Wisata Satwa di Ujung Tanduk
Hanya pengunjung yang bisa menyelamatkan Bandung Zoological Garden dan Taman Satwa Cikembulan. Kecuali kalau negara mau mengurusnya.
Hanya pengunjung yang bisa menyelamatkan Bandung Zoological Garden dan Taman Satwa Cikembulan. Kecuali kalau negara mau mengurusnya.
BandungBergerak.id - Kebun Binatang Bandung yang kini disebut Bandung Zoological Garden setiap harinya selalu sepi. Kecuali hawa sejuk dan suara-suara satwa yang sesekali terdengar. Tak ada pengunjung yang makan bersama, tak ada anak-anak yang riang berlarian.
Pemandangan serupa terjadi di Taman Satwa Cikembulan, Garut, Jawa Barat. Kedua wisata satwa itu ditinggal pengunjung. Beberapa bulan setelah ditemukannya virus corona di Indonesia, khususnya di Jawa Barat, pemerintah memberlakukan Pembatasan Sosial Berskala Besar (PSBB) di mana semua jenis usaha dan kegiatan non-esensial dilarang beroperasi, tak terkecuali wisata satwa.
Taman Satwa Cikembulan dan Bandung Zoological Garden termasuk yang paling terpukul pagebluk Covid-19 berkepanjangan. Sejak 2020 sampai sekarang berlakunya PPKM darurat dan PPKM Level 4, nasib mereka di ujung tanduk.
Beban paling berat yang dirasakan manajemen adalah biaya pakan satwa setiap harinya. Belum lagi dengan operasional lain seperti membayar gaji pegawai, membayar listrik, dan perawatan lainnya. Biaya pakan paling besar terjadi pada kelompok hewan karnivora seperti harimau, macan tutul, dan singa. Mereka harus makan daging-daging segar.
Juru bicara Bandung Zoological Garden, Syulhan Safii, menyatakan tak kurang dari Rp 350 juta per bulan kocek yang harus dikeluarkan hanya untuk biaya pakan 850 satwa berbagai jenis. Begitupun Taman Satwa Cikembulan yang kini limbung menghadapi tingginya biaya pakan untuk 440 ekor satwa koleksinya.
Sementara pemasukan mereka nol besar, karena tak ada satu pun pengunjung selama diberlakukannya pembatasan sosial. Taman Satwa Cikembulan mengakali kebutuhan pakan hewan karnivora mereka dengan memelihara unggas dan merpati . “Kini sudah habis unggas dan merpati untuk pakan karnivora, juga ikan,” kata pemilik Taman Satwa Cikembulan Rudi Arifin.

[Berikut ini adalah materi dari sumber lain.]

(** READY up to the point where the handler first waits: for a bot the
    call of [fetchOauth2Application], for a user, once it is in the owners,
    the call of [applications.fill]. *)
Definition READY (data : Ready Raw) (h : GatewayHandler) : GatewayHandler :=
  let c0 := reset (client h) in
  let me :=
    match client_user c0 with
    | Some u => User_merge (ready_user data) u
    | None => User_new (ready_user data)
    end in
  let c1 :=
    set_users (store_insert (user_id me) me)
      (mkShardClient (Some me) (users c0) (guilds c0) (members c0)
         (channels c0) (messages_type c0) (messages c0) (presences c0)
         (relationships c0) (typings c0) (voiceStates c0)
         (guildSubscriptions c0) (requestedGuildMembers c0) (emitted c0)) in
  let '(c3, mc2) :=
    if enabled (guilds c1) then
      let '(c2, mc2, requestChunksNow) :=
        foldl (READY_guild (shouldLoadAllMembers h)) (c1, memberChunks h, [])
          (ready_guilds data) in
      (match requestChunksNow with
       | [] => c2
       | _ :: _ => requestGuildMembers requestChunksNow c2
       end,
       mc2)
    else (c1, memberChunks h) in
  let c4 :=
    match ready_notes data with
    | Some listed =>
        if notes_enabled c3
        then foldl (λ c note, notes_insert note.1 note.2 c) c3 listed
        else c3
    | None => c3
    end in
  let c5 :=
    match ready_presences data with
    | Some listed =>
        if enabled (presences c4)
        then foldl (λ c raw, presences_insert raw c) c4 listed
        else c4
    | None => c4
    end in
  let c6 :=
    match ready_private_channels data with
    | Some listed =>
        if enabled (channels c5)
        then foldl READY_private_channel c5 listed
        else c5
    | None => c5
    end in
  let c7 :=
    match ready_relationships data with
    | Some listed =>
        if enabled (relationships c6)
        then foldl READY_relationship c6 listed
        else c6
    | None => c6
    end in
  let c8 := if isBot (ready_user data) then c7 else owners_set me c7 in
  mkGatewayHandler c8 (loadAllMembers h) mc2.

(** READY once [fetchOauth2Application] has settled, which a bot waits
    for: a warning when it failed; [applications.fill] is called next. *)
Definition READY_fetched (failed : bool) (h : GatewayHandler)
    : GatewayHandler :=
  if failed then with_client (emit ClientEvents.WARN) h else h.

(** READY once [applications.fill] has settled: a warning when it failed,
    then the notification. *)
Definition READY_filled (failed : bool) (h : GatewayHandler)
    : GatewayHandler :=
  with_client (emit ClientEvents.GATEWAY_READY)
    (if failed then with_client (emit ClientEvents.WARN) h else h).

End Ready.

Definition GUILD_CREATE (data : RawGuild) (h : GatewayHandler)
    : GatewayHandler :=
  let c := client h in
  let '(c1, guild) :=
    match store_get (guilds c) (raw_guild_id data) with
    | Some g =>
        let g' := Guild_merge data g in
        (set_guilds (store_update (raw_guild_id data) (λ _, g')) c, g')
    | None =>
        let g := Guild_new data in
        (set_guilds (store_insert (guild_id g) g) c, g)
    end in
  let mc := memberChunks h in
  let mc2 :=
    if shouldLoadAllMembers h then
      let left1 :=
        if bool_decide (guild_id guild ∈ chunks_done mc)
        then chunks_left mc
        else {[guild_id guild]} ∪ chunks_left mc in
      if bool_decide (guild_id guild ∈ left1) then
        let '(sending1, timer1) :=
          if bool_decide (Guild_members_length c1 guild ≠ memberCount guild)
          then (sending_add (guild_id guild) (chunks_sending mc), true)
          else (chunks_sending mc, chunks_timer mc) in
        mkMemberChunks ({[guild_id guild]} ∪ chunks_done mc)
          (left1 ∖ {[guild_id guild]}) sending1 timer1
      else mkMemberChunks (chunks_done mc) left1 (chunks_sending mc)
             (chunks_timer mc)
    else mc in
  mkGatewayHandler (emit ClientEvents.GUILD_CREATE c1)
    (loadAllMembers h) mc2.

(** The sweep of one guild channel inside GUILD_DELETE: the channel and
    the messages filed under it go, its typing indicators are emptied. *)
Definition sweep_channel (channelId : string) (c : ShardClient)
    : ShardClient :=
  set_typings (alter (λ _, ∅) channelId)
    (set_messages (store_delete channelId)
       (set_channels (store_delete channelId) c)).

(** The body of the sweep of GUILD_DELETE: the channels of the guild,
    its members, the messages filed under it, its presences and voice
    states; in the per-user mode the messages are gone through one by
    one. *)
Definition sweep_guild (guildId : string) (c : ShardClient) : ShardClient :=
  let swept :=
    foldl (λ acc kv,
             if bool_decide (channel_guildId kv.2 = Some guildId)
             then sweep_channel kv.1 acc else acc)
      c (store_entries (channels c)) in
  let cleared :=
    set_voiceStates (store_delete (Some guildId))
      (set_presences (presences_clearGuildId guildId)
         (set_messages (store_delete guildId)
            (set_members (store_delete guildId) swept))) in
  match messages_type cleared with
  | MessageCacheTypes.USER =>
      foldl (λ acc im,
               if bool_decide (message_guildId im.2 = Some guildId)
               then set_messages
                      (store_delete2 (message_author im.2) im.1) acc
               else acc)
        cleared (messages_entries (messages cleared))
  | _ => cleared
  end.

(** The payload of GUILD_DELETE is a guild payload with the id and, for an
    outage, the unavailable flag. *)
Definition GUILD_DELETE (data : RawGuild) (h : GatewayHandler)
    : GatewayHandler :=
  let guildId := raw_guild_id data in
  let isUnavailable := default false (raw_unavailable data) in
  let mc := memberChunks h in
  let mc1 :=
    mkMemberChunks (chunks_done mc ∖ {[guildId]}) (chunks_left mc)
      (sending_delete guildId (chunks_sending mc)) (chunks_timer mc) in
  let c := client h in
  let '(c1, isNew) :=
    match store_get (guilds c) guildId with
    | Some g =>
        (set_guilds (store_update guildId (λ _, Guild_merge data g)) c,
         false)
    | None =>
        let g := Guild_new data in
        (set_guilds (store_insert (guild_id g) g) c, true)
    end in
  let c2 :=
    if negb isNew || negb (enabled (guilds c1))
    then sweep_guild guildId c1 else c1 in
  let c3 :=
    if negb isUnavailable then set_guilds (store_delete guildId) c2
    else c2 in
  mkGatewayHandler (emit ClientEvents.GUILD_DELETE c3)
    (loadAllMembers h) mc1.

Definition GUILD_MEMBER_ADD (data : GuildMemberAdd) (h : GatewayHandler)
    : GatewayHandler :=
  let guildId := guild_member_add_guild_id data in
  let userId := raw_user_id (raw_member_user (guild_member_add_member data)) in
  let c := client h in
  let c1 :=
    match store_get2 (members c) guildId userId with
    | Some member =>
        let '(c', member') :=
          Member_merge (GuildMemberAdd_data data) (c, member) in
        set_members (store_update2 guildId userId (λ _, member')) c'
    | None =>
        let '(c', member) := Member_new c (GuildMemberAdd_data data) in
        members_insert member c'
    end in
  let c2 :=
    if store_has (guilds c1) guildId then
      set_guilds
        (store_update guildId
           (λ g, mkGuild (guild_id g) (Number_add (memberCount g) 1)
                   (guild_roles g) (unavailable g)))
        c1
    else c1 in
  with_client (λ _, emit ClientEvents.GUILD_MEMBER_ADD c2) h.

Manajemen kedua wisata satwa telah menyiapkan skenario terburuk jika sampai Agustus 2021 kebun binatang tetap dilarang untuk buka, yaitu menyerahkan semua satwa ke negara serta mengorbankan satwa-satwa herbivora tidak dilindungi untuk pakan satwa karnivora. Tindakan ini tentu akan dikordinasikan dengan Balai Konservasi Sumber Daya Alam (BKSDA).
Jika sampai September 2021 tetap tidak bisa buka, kebun binatang akan lempar handuk putih, hewan-hewan koleksi akan diserahkan ke negara atau dikirim ke kebun binatang di kota lain. Dalam kondisi berat saat ini, manajemen yakin satu-satunya jalan untuk mengatasi masalah finansial mereka adalah membuka kembali wisata satwa dengan protokol kesehatan super ketat.